Diz a lenda, nos corredores fashionistas, que o ano realmente só começa depois que o desfile feminino da Prada passar. Da China  ao Chui, todos os apaixonados por moda param para ver o live streaming  do Prada Art Center, direto de Milão.

Miuccia Prada, que é uma senhora danada, vem sempre com surpresas. Hoje na moda, no tapete vermelho e nos desfiles das escolas de samba está difícil inovar. Até mesmo os ovos de Páscoa já se esgotaram em possibilidades, só não vi ovo mezzo Lacta, mezzo Nestlé.

A sala de desfile feita pelo arquiteto Rem Koolhaas, sempre é a primeira surpresa. Do normcore de Miuccia desfilado em dunas de areia lilás temporada passada, para uma versão sweet sweet candy  mezzo 60, mezzo 50 - há quem diga futurista -, num ambiente rosa e verde bebê contrastados com metal industrial.

Quando dava meus pivôs em Milão,  o burburinho-mór entre as modelos era quem seria a modelo exclusiva da Prada. Fazer o desfile da Prada para uma modelo é como jogar na liga dos campeões para um jogador de futebol. Abrir o desfile da Prada seria jogar a liga dos campeões e marcar um gol de bicicleta.

Na última temporada foi lindo ver a modelo australiana Gemma Ward, ressurgir na indústria da moda depois de um hiato de sete anos. Foi a Prada que alguns anos atrás trouxe as modelos com mais curvas para a passarela.

No desfile de ontem, a new face Willow, de 16 anos, veio na comissão de frente com um corpo que passa longe de uma rainha de bateria, trazendo a estética que seria repetida pelas outras modelos que a seguiram, com corpo e jeito de adolescente.

A força estaca no andar duro das meninas, com passadas fortes, trazendo toda a segurança que a mulher que veste Prada costuma mostrar.

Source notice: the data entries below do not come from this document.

(* ===== verification/KernelCopy.v ===== *)
(** [copy_to] and [copy_from] of initium/src/kernel.rs: the address space as
    one array of bytes.

    The loader splits a virtual range into pages, finds the frame of each and
    copies bytes through physical memory, [copy_to] copying shared frames
    first.  Seen from the virtual address space this is a plain write, and a
    plain read. *)

From S2P Require Import Prelude X86 Entries FrameAlloc Paging Kernel KernelSpace.

(** The bytes [bs] written at [addr]. *)
Definition vwrite (v : Z -> option Z) (addr : Z) (bs : list Z) : Z -> option Z :=
  fun a => if decide (addr <= a < addr + Z.of_nat (length bs))
           then Some (nth (Z.to_nat (a - addr)) bs 0) else v a.

(** The number of pages that the bytes from [addr] to [last] lie in. *)
Definition page_span (addr last : Z) : Z :=
  (round_down last Size4KiB - round_down addr Size4KiB) / Size4KiB + 1.

Section Parts.
Context {X : X86_64} {XL : X86_64_Laws X} {P : Profile}.

(** The last page of a range stays in the lower half. *)
Lemma round_down_top a : a < 2 ^ 47 -> round_down a Size4KiB + Size4KiB <= 2 ^ 47.
Proof.
  intros Ha. pose proof (round_down_bounds a Size4KiB Size4KiB_pos).
  apply (divide_lt_step _ _ _ Size4KiB_pos); [by apply round_down_divide|compute_divide|lia].
Qed.

Lemma round_down_nonneg a : 0 <= a -> 0 <= round_down a Size4KiB.
Proof. intros Ha. apply round_down_le_multiple; [done|by exists 0|done]. Qed.

Lemma pages_of_spec addr len :
  0 <= addr -> 0 < len -> addr + len <= 2 ^ 47 ->
  pages_of addr len = Ret (addr + len - 1,
    addr_range Size4KiB (round_down addr Size4KiB) (round_down (addr + len - 1) Size4KiB)).
Proof.
  intros Ha Hl Hb. unfold pages_of. rewrite u64_sub_ok, bind_Ret by (unfold u64_size; lia).
  rewrite virt_forward_spec by lia. simpl. rewrite !page_containing_4k by lia.
  replace (addr + (len - 1)) with (addr + len - 1) by lia.
  rewrite page_range_spec; [done|by left|by apply round_down_divide|by apply round_down_divide| |].
  - by apply round_down_nonneg.
  - apply round_down_top. lia.
Qed.

Lemma page_part_spec addr last page :
  0 <= addr -> 0 <= page -> page + Size4KiB <= 2 ^ 47 -> addr <= last < 2 ^ 47 ->
  page <= last -> addr < page + Size4KiB ->
  page_part addr last page =
    Ret (Z.max addr page - page, Z.max addr page - addr,
         Z.min last (page + 4095) - Z.max addr page + 1).
Proof.
  unfold Size4KiB. intros Ha Hp Hp2 Hl H1 H2. unfold page_part.
  rewrite virt_add_low, bind_Ret by lia. rewrite !virt_diff_spec, !bind_Ret by lia.
  rewrite u64_sub_ok, bind_Ret by (unfold u64_size; lia).
  rewrite u64_add_ok, bind_Ret by (unfold u64_size; lia).
  rewrite virt_steps_spec by lia. simpl. do 2 f_equal. lia.
Qed.

Lemma subslice_spec buf start len :
  0 <= start -> 0 <= len -> start + len <= Z.of_nat (length buf) ->
  subslice buf start len = Ret (take (Z.to_nat len) (drop (Z.to_nat start) buf)).
Proof.
  intros H0 H1 H2. unfold subslice.
  destruct (Z.leb_spec start (Z.of_nat (length buf))), (Z.leb_spec len (Z.of_nat (length buf) - start));
    simpl; lia || done.
Qed.
End Parts.

Section Copy.
Context {X : X86_64} {XL : X86_64_Laws X} {P : Profile}.
Context {M F : Type} {FA : FrameAllocator F} {FL : FreeList F} {PT : PageTable M F}.
Context {PL : PageTableLaws M F}.

(** The flags of a page, less the bookkeeping bit. *)
Definition base_flags (s : Inner M F) (q : Z) : option Z :=
  (fun l => Z.ldiff (snd l) COPIED) <$> page_at s q.

(** [s'] is reached from [s], with the same pages mapped, and its virtual
    memory is [v]. *)
Record effect (lo hi : Z) (s s' : Inner M F) (v : Z -> option Z) : Prop := {
  ef_ok : space_ok lo hi s';
  ef_evolves : evolves lo hi s s';
  ef_flags q : base_flags s' q = base_flags s q;
  ef_read a : vread s' a = v a;
}.

Lemma ldiff_lor_copied fl : Z.ldiff (Z.lor fl COPIED) COPIED = Z.ldiff fl COPIED.
Proof.
  apply Z.bits_inj'. intros n Hn. rewrite !Z.ldiff_spec, Z.lor_spec.
  destruct (Z.testbit fl n), (Z.testbit COPIED n); done.
Qed.

Lemma privatised_flags lo hi p f fl s g s' q :
  page_at s p = Some (f, fl) -> privatised lo hi p f fl s g s' -> base_flags s' q = base_flags s q.
Proof.
  intros Hp Hv. unfold base_flags. rewrite (pv_pages _ _ _ _ _ _ _ _ Hv). case_decide; [|done].
  subst. rewrite Hp. simpl. by rewrite ldiff_lor_copied.
Qed.

Lemma privatised_vread lo hi p f fl s g s' a :
  space_ok lo hi s -> page_at s p = Some (f, fl) -> privatised lo hi p f fl s g s' ->
  vread s' a = vread s a.
Proof.
  intros Hs Hp Hv. rewrite (vread_page_at lo hi s'), (vread_page_at lo hi s) by (done || apply Hv).
  rewrite (pv_pages _ _ _ _ _ _ _ _ Hv).
  pose proof (round_down_bounds a Size4KiB Size4KiB_pos) as Hb.
  case_decide as Hq.
  - rewrite Hq, Hp. rewrite Hq in Hb. f_equal. apply (pv_page _ _ _ _ _ _ _ _ Hv). lia.
  - destruct (page_at s (round_down a Size4KiB)) as [[h hl]|] eqn:E; [|done].
    f_equal. apply (pv_bytes _ _ _ _ _ _ _ _ Hv _ _ _ _ E). lia.
Qed.

(** A write to a private page is a write of the virtual memory. *)
Lemma write_private_page lo hi s p g fl off bs :
  space_ok lo hi s -> page_at s p = Some (g, fl) -> contains fl COPIED = true ->
  0 <= off -> off + Z.of_nat (length bs) <= Size4KiB ->
  effect lo hi s (set_memory s (write_bytes (memory s) (g + off) bs)) (vwrite (vread s) (p + off) bs).
Proof.
  intros Hs Hp Hc H0 H1.
  pose proof (so_outside _ _ _ Hs _ _ _ Hp Hc) as Hap.
  destruct (set_memory_ok lo hi s (write_bytes (memory s) (g + off) bs)) as [Hs' He]; [done| |].
  { intros a Ha. apply write_bytes_out. unfold apart in Hap. lia. }
  split; [done|done|done|]. intros a. unfold vwrite.
  rewrite (vread_page_at lo hi _ a Hs'), (vread_page_at lo hi s a Hs).
  change (page_at (set_memory s _) (round_down a Size4KiB)) with (page_at s (round_down a Size4KiB)).
  pose proof (round_down_bounds a Size4KiB Size4KiB_pos) as Hb.
  pose proof (page_at_aligned _ _ _ _ _ Hs Hp) as Hpd.
  destruct (decide (round_down a Size4KiB = p)) as [Hq|Hq].
  - rewrite Hq, Hp. simpl. case_decide as Hin.
    + rewrite write_bytes_in by lia. do 3 f_equal. lia.
    + by rewrite write_bytes_out by lia.
  - rewrite decide_False.
    2: { intros Hin. apply Hq. symmetry.
         apply (divide_close _ _ Size4KiB Size4KiB_pos Hpd); [by apply round_down_divide|].
         split; [by apply round_down_le_multiple; [done|..|lia]|lia]. }
    destruct (page_at s (round_down a Size4KiB)) as [[h hl]|] eqn:E; [|done].
    f_equal. simpl. apply write_bytes_out.
    destruct (so_frame _ _ _ Hs _ _ _ E) as (Hhd & _), (so_frame _ _ _ Hs _ _ _ Hp) as (Hgd & _).
    destruct (decide (h + (a - round_down a Size4KiB) < g + off)),
      (decide (g + off + Z.of_nat (length bs) <= h + (a - round_down a Size4KiB))); [lia..|].
    destruct Hq. apply (so_private _ _ _ Hs p _ g fl hl); [done|done|].
    rewrite E. do 2 f_equal.
    apply (frames_disjoint h g (a - round_down a Size4KiB)
      (h + (a - round_down a Size4KiB) - g) Hhd Hgd); lia.
Qed.

(** [make_mut] followed by a write. *)
Lemma make_mut_write lo hi s p l off bs k :
  space_ok lo hi s -> frames (4 + k) s -> page_at s p = Some l ->
  0 <= off -> off + Z.of_nat (length bs) <= Size4KiB ->
  exists g s1, make_mut p s = Ret (Ok g, s1) /\ 0 <= g /\ g + Size4KiB <= 2 ^ 52 /\
    effect lo hi s (set_memory s1 (write_bytes (memory s1) (g + off) bs)) (vwrite (vread s) (p + off) bs) /\
    frames k (set_memory s1 (write_bytes (memory s1) (g + off) bs)).
Proof.
  destruct l as [f fl]. intros Hs Hk Hp H0 H1.
  destruct (make_mut_spec lo hi s p f fl k Hs Hk Hp) as (g & s1 & Hm & Hv & Hk1).
  assert (Hp1 : page_at s1 p = Some (g, Z.lor fl COPIED)).
  { rewrite (pv_pages _ _ _ _ _ _ _ _ Hv). by rewrite decide_True. }
  destruct (so_frame _ _ _ (pv_ok _ _ _ _ _ _ _ _ Hv) _ _ _ Hp1) as (_ & Hg0 & Hg1 & _).
  destruct (write_private_page lo hi s1 p g (Z.lor fl COPIED) off bs) as [E1 E2 E3 E4]; try done.
  { apply Hv. } { apply contains_lor_copied. }
  exists g, s1. split; [done|]. split; [done|]. split; [done|]. split; [|done].
  split; [done| | |].
  - eapply evolves_trans; [apply Hv|done].
  - intros q. rewrite E3. by eapply privatised_flags.
  - intros a. rewrite E4. unfold vwrite. case_decide; [done|]. by eapply privatised_vread.
Qed.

Tecidos riquíssimos, tweed, couro, pele, lã, neoprene... Os tons pastel das roupas  combinaram com o grupo de modelos baby face. Broches de acrílico e cristais, luvas que se estendiam por todo o braço e cabelos a la Bethy Flinstones.

Quando entrei no mercado da moda e vi o primeiro desfile da Prada achei tudo muito estranho e difícil de compreender. Como alguém queria vestir aquilo? Até o dia em que questionei uma stylist que então me disse: “O dia que você gostar de arte vai entender a Prada”.